● **Work instruction**:
If a line of the data below holds the string "Hdup", copy it.

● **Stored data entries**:
(** The ending of a run on a readable directory. *)
Lemma after_merge_ending (data : list json) (answer : write_result) :
  ending data answer (after_merge data answer).
Proof.
  destruct (after_merge_cases data answer)
    as [[e [He Hm]] | [[v [Hv [Hinvalid Hm]]] | [v [Hv [Hvalid Hm]]]]];
    rewrite Hm.
  - apply Ends_in_catch. exact He.
  - apply (Ends_invalid data answer v Hv).
    pose proof (validateItemFormat_isValid data v Hv) as H.
    rewrite Hinvalid in H. destruct (invalidItems v); [discriminate|].
    discriminate.
  - pose proof (validation_valid data v Hv Hvalid) as Ev. subst v.
    assert (Hschema : forallb satisfies_schema data = true).
    { unfold validateItemFormat in Hv.
      destruct (forEach_validateItem data []) as [invalid|e] eqn:Hloop;
        simpl in Hv; [|discriminate].
      injection Hv as _ ->.
      apply (forEach_validateItem_passes data [] [] Hloop). reflexivity. }
    destruct (checkForDuplicateNumber_counted data
                (satisfies_schema_not_null data Hschema))
      as [existing [dups [Hrun _]]].
    destruct (after_validation_cases data answer)
      as [[e [He _]] | [[c [Hc [Hdup Hend]]] | [c [Hc [Hnone Hend]]]]];
      [congruence | | ]; rewrite Hend.
    + apply (Ends_duplicates data answer c Hv Hc).
      pose proof (checkForDuplicateNumber_hasDuplicate data c Hc) as H.
      rewrite Hdup in H. destruct (duplicates c); discriminate.
    + pose proof (check_none data c Hc Hnone) as Ec. subst c.
      unfold write. destruct answer as [|e remains].
      * apply (Ends_written data Hv Hc).
      * apply (Ends_write_failed data e remains Hv Hc).
Qed.

(** The console lines of the loader hold neither a write nor a message of
    success. *)
Lemma complaints_only (files : list (string * file_result)) (e : event) :
  In e (flat_map complaint files) -> exists file, e = Error_parsing_file file.
Proof.
  intros Hin. apply in_flat_map in Hin. destruct Hin as [[file r] [_ Hin]].
  unfold complaint in Hin. simpl in Hin.
  destruct r; simpl in Hin; [|contradiction].
  destruct Hin as [<- | []]. exists file. reflexivity.
Qed.

(** X10.  A run on a readable directory calls [fs.writeFileSync] exactly
    when the items that the parsable files contribute are all objects with
    the required string fields of their variant, none has a field named
    [hasOwnProperty], and their numbers are pairwise distinct.  The trace
    is then the console lines for the unparsable files, the two
    validators, the call, with the contributed items at an indentation of
    two spaces, and after it the message with their number when the call
    returns, or the line of the [catch] block with the error when the
    call throws.  The message of success is printed in no other run: a
    run that prints it has accepted data and a write that returned. *)
Theorem main_writes_iff_accepted (files : list (string * file_result))
  (answer : write_result) :
  (accepted (flat_map contribution files) <->
   main (Files files) answer =
     flat_map complaint files ++
     [Call_validateItemFormat; Call_checkForDuplicateNumber;
      WriteFile savePath (JSON_stringify (flat_map contribution files) 2);
      match answer with
      | Write_done => Log (success (List.length (flat_map contribution files)))
      | Write_failed e _ => Error_occurred e
      end]) /\
  (forall line,
      In (Log line) (main (Files files) answer) ->
      accepted (flat_map contribution files) /\
      answer = Write_done /\
      line = success (List.length (flat_map contribution files))).
Proof.
  split; [split|].
  - intros Haccepted.
    rewrite main_Files, (after_merge_accepted _ answer Haccepted).
    reflexivity.
  - intros Htrace.
    assert (Hin : In (WriteFile savePath
                        (JSON_stringify (flat_map contribution files) 2))
                    (main (Files files) answer)).
    { rewrite Htrace. apply in_or_app. right. simpl. auto. }
    apply (main_writes_accepted _ _ _ _ Hin).
  - intros line Hin. rewrite main_Files in Hin. apply in_app_or in Hin.
    destruct Hin as [Hin | Hin].
    { destruct (complaints_only _ _ Hin) as [file H]. discriminate. }
    pose proof (after_merge_ending (flat_map contribution files) answer) as Hend.
    set (tail := after_merge (flat_map contribution files) answer) in *.
    clearbody tail.
    destruct Hend as [a e He | a v Hv Hne | a c Hv Hc Hne | Hv Hc | e remains Hv Hc];
      cbn [In] in Hin;
      repeat (destruct Hin as [Hin | Hin]; [try discriminate|]);
      try contradiction.
    injection Hin as <-. split; [|split; reflexivity].
    apply accepted_passes. split; assumption.
Qed.

(** X11.  Every run ends in one of six ways.  When [fs.readdir] fails
    the trace is its one console line.  Otherwise the console lines for
    the unparsable files are followed by: the shape validator and the
    [catch] block; or the shape validator and its table, which is not
    empty; or both validators and the table of duplicates, which is not
    empty; or both validators, the call of [fs.writeFileSync] and, when
    the call returns, the message; or both validators, the call and, when
    it throws, the [catch] block with the error of the call and no
    message.  The uniqueness validator never throws in a run. *)
Theorem main_endings (dir : readdir_result) (answer : write_result) :
  (dir = ReaddirError /\ main dir answer = [Error_reading_directory]) \/
  (exists files tail,
      dir = Files files /\
      main dir answer = flat_map complaint files ++ tail /\
      ending (flat_map contribution files) answer tail).
Proof.
  destruct dir as [|files]; [left; split; reflexivity|]. right.
  exists files, (after_merge (flat_map contribution files) answer).
  split; [reflexivity|]. split; [apply main_Files|].
  apply after_merge_ending.
Qed.

(** ** Runs on a disk *)

Lemma node_at_writeFile (path content : string) (d : disk) :
  node_at path (writeFile path content d) = Some (File content).
Proof.
  induction d as [|[p n] rest IH]; simpl.
  - rewrite String.eqb_refl. reflexivity.
  - destruct (String.eqb path p) eqn:E; simpl; rewrite E; [reflexivity | exact IH].
Qed.

Lemma node_at_writeFile_other (path other content : string) (d : disk) :
  other <> path ->
  node_at other (writeFile path content d) = node_at other d.
Proof.
  intros Hne. induction d as [|[p n] rest IH]; simpl.
  - apply String.eqb_neq in Hne. rewrite Hne. reflexivity.
  - destruct (String.eqb path p) eqn:E; simpl.
    + apply String.eqb_eq in E. subst p.
      apply String.eqb_neq in Hne. rewrite Hne. reflexivity.
    + rewrite IH. reflexivity.
Qed.

(** Of two writes to one path the second is what stays. *)
Lemma writeFile_writeFile (path first second : string) (d : disk) :
  writeFile path second (writeFile path first d) = writeFile path second d.
Proof.
  induction d as [|[p n] rest IH]; simpl.
  - rewrite String.eqb_refl. reflexivity.
  - destruct (String.eqb path p) eqn:E; simpl; rewrite E; [reflexivity|].
    rewrite IH. reflexivity.
Qed.

Lemma written_In (trace : list event) (path content : string) :
  written trace = Some (path, content) -> In (WriteFile path content) trace.
Proof.
  induction trace as [|e rest IH]; simpl; [discriminate|].
  destruct e; try (intros H; right; apply IH; exact H).
  intros H. injection H as <- <-. left. reflexivity.
Qed.

Lemma written_complaints (files : list (string * file_result))
  (rest : list event) :
  written (flat_map complaint files ++ rest) = written rest.
Proof.
  induction files as [|[file r] more IH]; simpl; [reflexivity|].
  destruct r; simpl; exact IH.
Qed.

Lemma written_accepted (files : list (string * file_result))
  (answer : write_result) :
  accepted (flat_map contribution files) ->
  written (main (Files files) answer) =
    Some (savePath, JSON_stringify (flat_map contribution files) 2).
Proof.
  intros Haccepted.
  rewrite main_Files, written_complaints, (after_merge_accepted _ _ Haccepted).
  reflexivity.
Qed.

Lemma written_main (dir : readdir_result) (answer : write_result)
  (path content : string) :
  written (main dir answer) = Some (path, content) ->
  exists files,
    dir = Files files /\ accepted (flat_map contribution files) /\
    path = savePath /\
    content = JSON_stringify (flat_map contribution files) 2.
Proof.
  intros Hwritten. apply written_In in Hwritten.
  destruct dir as [|files].
  - simpl in Hwritten. destruct Hwritten as [H | []]. discriminate.
  - exists files. split; [reflexivity|].
    apply (main_writes_accepted _ _ _ _ Hwritten).
Qed.

(** Either a directory is readable and its data pass both validators, or
    no run on it calls [fs.writeFileSync]. *)
Lemma accepted_or_not (dir : readdir_result) :
  (exists files, dir = Files files /\ accepted (flat_map contribution files)) \/
  ((forall files, dir = Files files -> ~ accepted (flat_map contribution files)) /\
   forall answer, written (main dir answer) = None).
Proof.
  destruct (written (main dir Write_done)) as [[path content]|] eqn:Hwritten.
  - left. destruct (written_main _ _ _ _ Hwritten) as [files [Hdir [Hacc _]]].
    exists files. auto.
  - right.
    assert (Hnot : forall files,
               dir = Files files -> ~ accepted (flat_map contribution files)).
    { intros files -> Haccepted.
      rewrite (written_accepted _ _ Haccepted) in Hwritten. discriminate. }
    split; [exact Hnot|].
    intros answer.
    destruct (written (main dir answer)) as [[path content]|] eqn:Hw;
      [|reflexivity].
    destruct (written_main _ _ _ _ Hw) as [files [Hdir [Hacc _]]].
    destruct (Hnot files Hdir Hacc).
Qed.

Section RunsOnADisk.

Variable JSON_parse : string -> option json.

(** A write to a path that directory [dir] does not list leaves the
    entries of [dir] as they are. *)
Lemma entries_writeFile (dir path content : string) (d : disk) :
  entry_name dir path = None ->
  entries JSON_parse dir (writeFile path content d) = entries JSON_parse dir d.
Proof.
  intros Hname. induction d as [|[p n] rest IH]; simpl.
  - rewrite Hname. reflexivity.
  - destruct (String.eqb path p) eqn:E; simpl.
    + apply String.eqb_eq in E. subst p. rewrite Hname. reflexivity.
    + rewrite IH. reflexivity.
Qed.

(** The output file is neither the lists directory nor an entry of it. *)
Lemma readdir_writeFile (content : string) (d : disk) :
  readdir JSON_parse (writeFile savePath content d) = readdir JSON_parse d.
Proof.
  unfold readdir.
  rewrite node_at_writeFile_other by discriminate.
  rewrite entries_writeFile by reflexivity. reflexivity.
Qed.

Lemma run_accepted (d : disk) (files : list (string * file_result))
  (answer : write_result) :
  readdir JSON_parse d = Files files ->
  accepted (flat_map contribution files) ->
  run JSON_parse d answer =
    match answer with
    | Write_done =>
        writeFile savePath (JSON_stringify (flat_map contribution files) 2) d
    | Write_failed _ (Some remains) => writeFile savePath remains d
    | Write_failed _ None => d
    end.
Proof.
  intros Hdir Haccepted. unfold run.
  rewrite Hdir, (written_accepted _ _ Haccepted).
  destruct answer as [|e [remains|]]; reflexivity.
Qed.

Lemma run_rejected (d : disk) (answer : write_result) :
  written (main (readdir JSON_parse d) answer) = None ->
  run JSON_parse d answer = d.
Proof. unfold run. intros ->. reflexivity. Qed.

● **Answer to the problem**:
      as [[e [He _]] | [[c [Hc [Hdup Hend]]] | [c [Hc [Hnone Hend]]]]];
      rewrite Hdup in H. destruct (duplicates c); discriminate.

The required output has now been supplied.